Matanurani, Jakarta – Wakil Menteri Keuangan Suahasil Nazara menyampaikan bahwa pemerintah dan pengusaha memiliki kesamaan dalam hal pembiayaan menggunakan utang.
Pada acara acara Himpunan Pengusaha Muda Indonesia (Hipmi) Indonesia Economic Outlook 2022 hari ini, Suahasil menyampaikan bahwa dunia usaha membutuhkan utang untuk melakukan ekspansi. Khususnya, pada saat terjadi krisis seperti saat ini yang disebabkan oleh pandemi Covid-19.
“Saya bicara di depan teman-teman Hipmi, katanya pengusaha yang sehat itu pasti punya utang. Karena, utang itu memungkinkan pengusaha untuk ekspansi. Di pemerintahan juga sama,” tutur Suahasil pada acara tersebut, Selasa (25/1).
Kendati pandemi masih berlangsung, Suahasil menyampaikan bahwa tanda-tanda pemulihan sudah semakin terlihat. Permintaan masyarakat semakin meningkat, sehingga dunia usaha kini akan mulai mencari pembiayaan untuk melangsungkan kegiatan usaha.
Naiknya permintaan bisa juga dilihat dari fungsi intermediasi perbankan yang membaik di 2021. Otoritas Jasa Keuangan (OJK) melaporkan kredit perbankan tumbuh dari Rp5.481,56 triliun pada 2020, menjadi Rp5.768,58 triliun pada akhir 2021. Kredit perbankan tumbuh 5,2 persen secara tahunan (year-on-year/yoy).
OJK mencatat bahwa pertumbuhan positif kredit perbankan didorong oleh kredit konsumsi, UMKM, dan korporasi yang masing-masing tumbuh positif.
“Semoga [dunia usaha] sebentar lagi siap-siap untuk berutang ini.
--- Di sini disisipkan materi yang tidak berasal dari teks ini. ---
(** The values after an assignment to a stored key: the record under that
    key replaced in place. *)
Lemma values_after_set k r' (L : list (string * leave)) :
  (forall k0 x, (k0, x) ∈ L -> leave_id x = k0) ->
  NoDup (dict_keys L) ->
  dict_get k L <> None ->
  dict_values (dict_set k r' L)
  = map (fun x => if decide (leave_id x = k) then r' else x) (dict_values L).
Proof.
  intros Hid Hnd Hk. unfold dict_values, dict_keys in *.
  induction L as [|[k0 x0] L IH]; simpl in *; [congruence|].
  assert (Hx0 : leave_id x0 = k0) by (apply (Hid k0 x0), list_elem_of_here).
  apply NoDup_cons in Hnd. destruct Hnd as [Hk0 Hnd].
  destruct (decide (k0 = k)) as [->|Hne]; simpl.
  - rewrite decide_True by exact Hx0. f_equal.
    clear IH Hk. induction L as [|[k1 x1] L IH]; simpl; [reflexivity|].
    simpl in Hk0. apply not_elem_of_cons in Hk0. destruct Hk0 as [Hk1 Hk0].
    assert (leave_id x1 = k1)
      by (apply (Hid k1 x1), list_elem_of_further, list_elem_of_here).
    rewrite decide_False by congruence. f_equal.
    apply NoDup_cons in Hnd. destruct Hnd as [_ Hnd].
    apply IH; try assumption.
    intros k2 x2 Hin. apply Hid. apply elem_of_cons in Hin.
    destruct Hin as [->|Hin]; [apply list_elem_of_here|].
    by do 2 apply list_elem_of_further.
  - rewrite decide_False by congruence. f_equal.
    apply IH; try assumption.
    intros k2 x2 Hin. by apply Hid, list_elem_of_further.
Qed.

Lemma wf_values_after_set s k r0 r' :
  wf s -> dict_get k (LEAVES s) = Some r0 ->
  dict_values (dict_set k r' (LEAVES s))
  = map (fun x => if decide (leave_id x = k) then r' else x) (get_all_leaves s).
Proof.
  intros Hwf Hget. apply values_after_set.
  - intros k0 x Hin. apply (wf_records s Hwf k0 x Hin).
  - by apply wf_keys_NoDup.
  - congruence.
Qed.

(** X11. After an approval, a rejection or a cancellation that succeeds,
    the pending listing is the former one without the request the call
    addressed, the others in the same order. *)
Theorem pending_listing_after_transition (os : list op) (ev : event)
    (lid why now : string) (r' : leave) (s' : db) :
  fire ev lid why now (run os init) = (Ok r', s') ->
  get_pending_leaves s'
  = filter (fun x => leave_id x <> leave_id r') (get_pending_leaves (run os init))
  /\ (r' ∉ get_pending_leaves s')
  /\ map leave_id (get_all_leaves s') = map leave_id (get_all_leaves (run os init)).
Proof.
  pose proof (reachable_run os init reachable_init) as Hreach.
  pose proof (reachable_wf _ Hreach) as Hwf.
  generalize dependent (run os init). intros s _ Hwf H.
  assert (Hex : exists r0,
            dict_get (upper lid) (LEAVES s) = Some r0
            /\ leave_id r' = leave_id r0 /\ status r' <> pending
            /\ LEAVES s' = dict_set (upper lid) r' (LEAVES s)).
  { destruct ev; simpl in H.
    - apply approve_inv in H.
      destruct H as (r0 & emp & b & Hget & _ & _ & _ & -> & ->). by exists r0.
    - apply reject_inv in H. destruct H as (r0 & Hget & _ & -> & ->). by exists r0.
    - apply cancel_inv in H.
      destruct H as (r0 & Hget & -> & [[_ ->] | (_ & emp & b & _ & _ & ->)]);
        by exists r0. }
  destruct Hex as (r0 & Hget & Hid & Hst & HL).
  assert (Hk : leave_id r0 = upper lid)
    by (apply (wf_records s Hwf _ _ (dict_get_elem_of _ _ _ Hget))).
  assert (Hvals : get_all_leaves s'
            = map (fun x => if decide (leave_id x = upper lid) then r' else x)
                (get_all_leaves s)).
  { unfold get_all_leaves at 1. rewrite HL. by apply (wf_values_after_set s _ r0). }
  assert (Hpend : get_pending_leaves s'
            = filter (fun x => leave_id x <> leave_id r') (get_pending_leaves s)).
  { unfold get_pending_leaves. fold (get_all_leaves s) (get_all_leaves s').
    rewrite Hvals, filter_pending_replaced by exact Hst.
    by rewrite Hid, Hk. }
  split; [exact Hpend|]. split.
  - rewrite Hpend. rewrite list_elem_of_filter. intros [Hne _]. by apply Hne.
  - rewrite Hvals, <- list_fmap_compose. apply list_fmap_ext.
    intros i x _. simpl. case_decide; congruence.
Qed.



(** * Day counts *)

Lemma date_ltb_of_ordinals (a b : date) :
  in_calendar a -> in_calendar b ->
  date_ltb a b = true <-> toordinal a < toordinal b.
Proof.
  intros Ha Hb. split; [by apply toordinal_lt|].
  intros Hlt. destruct (date_ltb a b) eqn:Hab; [reflexivity|].
  pose proof (toordinal_le b a Hb Ha Hab). lia.
Qed.

Lemma count_days_of_dates (sa sb : string) (a b : date) :
  strptime_ymd sa = Some a -> strptime_ymd sb = Some b ->
  _count_days sa sb
  = if date_ltb b a then Raise EndBeforeStart
    else Ok (toordinal b - toordinal a + 1).
Proof. intros Ha Hb. unfold _count_days, _parse_date. by rewrite Ha, Hb. Qed.

(** X13. Day counts of adjoining spans add up: when a span from [a] to [b]
    and a span from [b] to [c] are both accepted, so is the span from [a] to
    [c], and it counts the days of both with the shared day [b] counted
    once. *)
Theorem count_days_adjoining (a b c : string) (m n : Z) :
  _count_days a b = Ok m -> _count_days b c = Ok n ->
  _count_days a c = Ok (m + n - 1).
Proof.
  intros Hab Hbc.
  apply count_days_inv in Hab. destruct Hab as (da & db & Ha & Hb & Hlt1 & ->).
  apply count_days_inv in Hbc. destruct Hbc as (db' & dc & Hb' & Hc & Hlt2 & ->).
  assert (db' = db) as -> by congruence.
  pose proof (valid_in_calendar _ (strptime_ymd_valid _ _ Ha)) as Ia.
  pose proof (valid_in_calendar _ (strptime_ymd_valid _ _ Hb)) as Ib.
  pose proof (valid_in_calendar _ (strptime_ymd_valid _ _ Hc)) as Ic.
  pose proof (toordinal_le da db Ia Ib Hlt1).
  pose proof (toordinal_le db dc Ib Ic Hlt2).
  rewrite (count_days_of_dates a c da dc) by assumption.
  destruct (date_ltb dc da) eqn:Hca.
  - apply date_ltb_of_ordinals in Hca; [lia|assumption..].
  - f_equal. lia.
Qed.

(** X14. Swapping the two dates of an accepted span is rejected as an
    inverted range, unless the span is a single day, which reads the same
    both ways. *)
Theorem count_days_swapped (a b : string) (n : Z) :
  _count_days a b = Ok n ->
  _count_days b a = if decide (n = 1) then Ok 1 else Raise EndBeforeStart.
Proof.
  intros Hab.
  apply count_days_inv in Hab. destruct Hab as (da & db & Ha & Hb & Hlt & ->).
  pose proof (valid_in_calendar _ (strptime_ymd_valid _ _ Ha)) as Ia.
  pose proof (valid_in_calendar _ (strptime_ymd_valid _ _ Hb)) as Ib.
  pose proof (toordinal_le da db Ia Ib Hlt).
  rewrite (count_days_of_dates b a db da) by assumption.
  destruct (date_ltb da db) eqn:Hd.
  - apply date_ltb_of_ordinals in Hd; [|assumption..].
    rewrite decide_False by lia. reflexivity.
  - pose proof (toordinal_le db da Ib Ia Hd).
    rewrite decide_True by lia. f_equal. lia.
Qed.

(** * The listing of an employee *)

Lemma filter_none {A : Type} (P : A -> Prop) `{!forall x, Decision (P x)}
    (l : list A) :
  (forall x, x ∈ l -> ~ P x) -> filter P l = [].
Proof.
  induction l as [|x l IH]; intros Hl; [reflexivity|].
  rewrite filter_cons_False by apply Hl, list_elem_of_here.
  apply IH. intros y Hy. by apply Hl, list_elem_of_further.
Qed.

(** X15. The listing of an employee reads the id without regard to letter
    case; in a reachable state it is empty for an id that is not in the
    directory, and every stored request is in the listing of the employee it
    names and in the listing of no other employee id (compared in upper
    case). *)
Theorem employee_listing (os : list op) (eid : string) :
  get_employee_leaves (upper eid) (run os init)
  = get_employee_leaves eid (run os init)
  /\ get_employee_leaves (lower eid) (run os init)
     = get_employee_leaves eid (run os init)
  /\ (EMPLOYEES (run os init) !! upper eid = None ->
      get_employee_leaves eid (run os init) = [])
  /\ (forall r, r ∈ get_all_leaves (run os init) ->
                r ∈ get_employee_leaves (employee_id r) (run os init)
                /\ (r ∈ get_employee_leaves eid (run os init)
                    <-> upper eid = employee_id r)).
Proof.
  pose proof (reachable_run os init reachable_init) as Hreach.
  pose proof (reachable_wf _ Hreach) as Hwf.
  destruct (reachable_sound _ Hreach) as (_ & _ & Hr).
  generalize dependent (run os init). intros s _ Hwf Hr.
  unfold get_employee_leaves. rewrite upper_idem, upper_lower.
  split; [reflexivity|]. split; [reflexivity|]. split.
  - intros Hnone. apply filter_none. intros r Hin Heq.
    unfold dict_values in Hin. apply list_elem_of_fmap in Hin.
    destruct Hin as ([k r0] & -> & Hin). simpl in Heq.
    destruct (wf_records s Hwf k r0 Hin) as (_ & _ & [b Hb]).
    unfold balance in Hb. rewrite Heq, Hnone in Hb. discriminate.
  - intros r Hin. fold (get_all_leaves s).
    assert (Hu : upper (employee_id r) = employee_id r).
    { unfold get_all_leaves, dict_values in Hin. apply list_elem_of_fmap in Hin.
      destruct Hin as ([k r0] & -> & Hin). apply (Hr k r0 Hin). }
    rewrite !list_elem_of_filter, Hu. split; [by split|].
    split; [by intros [-> _]|by intros ->].
Qed.


(** * The employee directory *)





Lemma seed_keys (k : string) : k ∈ dom EMPLOYEES_seed <-> k ∈ EMPLOYEES_keys.
Proof.
  unfold EMPLOYEES_seed, EMPLOYEES_keys, seed_employee.
  rewrite dom_list_to_map_L. simpl. set_solver.
Qed.

Lemma omap_Forall2 {A B : Type} (R : A -> B -> Prop) (f : string -> option A)
    (g : string -> option B) (ks : list string) :
  (forall k, option_Forall2 R (f k) (g k)) ->
  Forall2 R (omap f ks) (omap g ks).
Proof.
  intros H. induction ks as [|k ks IH]; simpl; [constructor|].
  destruct (H k); [by constructor|exact IH].
Qed.

Lemma reachable_employees s :
  reachable s ->
  Forall2 same_employee (get_all_employees s) (get_all_employees init)
  /\ map emp_id (get_all_employees s) = EMPLOYEES_keys.
Proof.
  intros Hs. destruct (reachable_sound s Hs) as (_ & Hd & _).
  assert (HF : Forall2 same_employee (get_all_employees s) (get_all_employees init))
    by (apply omap_Forall2, Hd).
  split; [exact HF|].
  transitivity (map emp_id (get_all_employees init)); [|vm_compute; reflexivity].
  induction HF as [|e e0 l l0 Hsame _ IH]; simpl; [reflexivity|].
  f_equal; [apply Hsame|exact IH].
Qed.



(** X16. In every reachable state [get_all_employees] lists exactly the
    values of the directory, five employees with the seeded ids in the
    seeded order, each with its seeded name, department, role, email and
    manager; only balances differ from the seed. *)
Theorem all_employees_listing (os : list op) :
  Forall2 same_employee (get_all_employees (run os init)) (get_all_employees init)
  /\ map emp_id (get_all_employees (run os init)) = EMPLOYEES_keys
  /\ forall e, e ∈ get_all_employees (run os init)
               <-> exists k, EMPLOYEES (run os init) !! k = Some e.
Proof.
  pose proof (reachable_run os init reachable_init) as Hreach.
  destruct (reachable_employees _ Hreach) as (HF & Hids).
  destruct (reachable_sound _ Hreach) as (_ & Hd & _).
  split; [exact HF|]. split; [exact Hids|].
  intros e. unfold get_all_employees. rewrite list_elem_of_omap. split.
  - intros (k & _ & Hk). eauto.
  - intros (k & Hk). exists k. split; [|exact Hk].
    apply seed_keys, elem_of_dom. specialize (Hd k). rewrite Hk in Hd.
    inversion Hd; eauto.
Qed.

(** X17. Looking an employee up by a non-empty id ignores the name argument
    and the letter case of the id; in a reachable state it finds the
    employee stored under the upper-case id, who carries that id and is one
    of the listed employees, and it finds nothing exactly when the
    upper-case id is not one of the five seeded ids, whatever the name. *)
Theorem find_employee_by_id (os : list op) (c : ascii) (i : string)
    (name : option string) :
  let eid := String c i in
  find_employee (Some eid) name (run os init)
  = find_employee (Some eid) None (run os init)
  /\ find_employee (Some (lower eid)) name (run os init)
     = find_employee (Some eid) name (run os init)
  /\ find_employee (Some (upper eid)) name (run os init)
     = find_employee (Some eid) name (run os init)
  /\ (forall emp,
        find_employee (Some eid) name (run os init) = Some emp ->
        emp_id emp = upper eid /\ emp ∈ get_all_employees (run os init))
  /\ (find_employee (Some eid) name (run os init) = None
      <-> upper eid ∉ EMPLOYEES_keys).
Proof.
  cbv zeta.
  pose proof (reachable_run os init reachable_init) as Hreach.
  destruct (reachable_sound _ Hreach) as (_ & Hd & _).
  generalize dependent (run os init). intros s Hreach Hd.
  split; [reflexivity|].
  split; [simpl; f_equal; f_equal; [|apply upper_lower];
          destruct c as [[] [] [] [] [] [] [] []]; vm_compute; reflexivity|].
  split; [simpl; f_equal; f_equal; [|apply upper_idem];
          destruct c as [[] [] [] [] [] [] [] []]; vm_compute; reflexivity|].
  unfold find_employee. generalize (upper (String c i)). intros k.
  pose proof (Hd k) as Hk. split.
  - intros emp Hemp. rewrite Hemp in Hk.
    inversion Hk as [e1 e0 Hsame Heq1 Heq0|]; subst. symmetry in Heq0.
    destruct (seed_entries _ _ Heq0) as (Hid & _ & _).
    destruct Hsame as (Hsid & _). split; [rewrite Hsid; exact Hid|].
    unfold get_all_employees. apply list_elem_of_omap.
    exists k. split; [|exact Hemp].
    apply seed_keys, elem_of_dom. eauto.
  - rewrite <- seed_keys, not_elem_of_dom.
    destruct Hk; split; intros; congruence.
Qed.



(** * Ids as text *)

Lemma ascending_sorted (l : list string) :
  ascending l = true -> StronglySorted str_lt l.
Proof.
  induction l as [|x l IH]; simpl; [constructor|].
  rewrite andb_true_iff. intros [Hx Hl]. constructor; [by apply IH|].
  apply Forall_forall. intros y Hy. rewrite forallb_forall in Hx.
  apply list_elem_of_In in Hy. specialize (Hx y Hy).
  unfold str_ltb, str_lt in *.
  destruct (String.compare x y); congruence.
Qed.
Karena, teman-teman pengusaha melihatnya bahwa asal ada permintaan, kita cari pembiayaan. Gitu kan,” ucap Suahasil.
Di sisi lain, rasio utang pemerintah terhadap produk domestik bruto (PDB) pada 2021 mencapai 41 persen. Angka tersebut setara dengan target yang ditetapkan oleh Kementerian Keuangan (Kemenkeu) yaitu 41,05 persen terhadap PDB. Angka tersebut juga masih di bawah batas maksimal sesuai yang ditetapkan pada Undang-Undang (UU) No.17/2003 tentang Keuangan Negara, yakni 60 persen terhadap PDB. Penarikan utang dilakukan untuk membiayai selisih antara penerimaan dan pendapatan pada Anggaran Pendapatan dan Belanja Negara (APBN).
Apalagi, defisit semakin menanjak ketika keuangan negara dibutuhkan untuk mendanai penanganan pandemi Covid-19. Pada 2021, Kemenkeu mencatat defisit APBN sebesar 4,65 persen.
“Defisitnya harus dibiayai oleh utang. Bikin utangnya harus hati-hati, maka kita cari cara terus. Tentu, bikin utang adalah dengan ke pasar, tapi kita juga koneksi dengan Bank Indonesia. Bagaimana supaya pembiayaan utang cukup kredibel,” jelasnya. (Bis).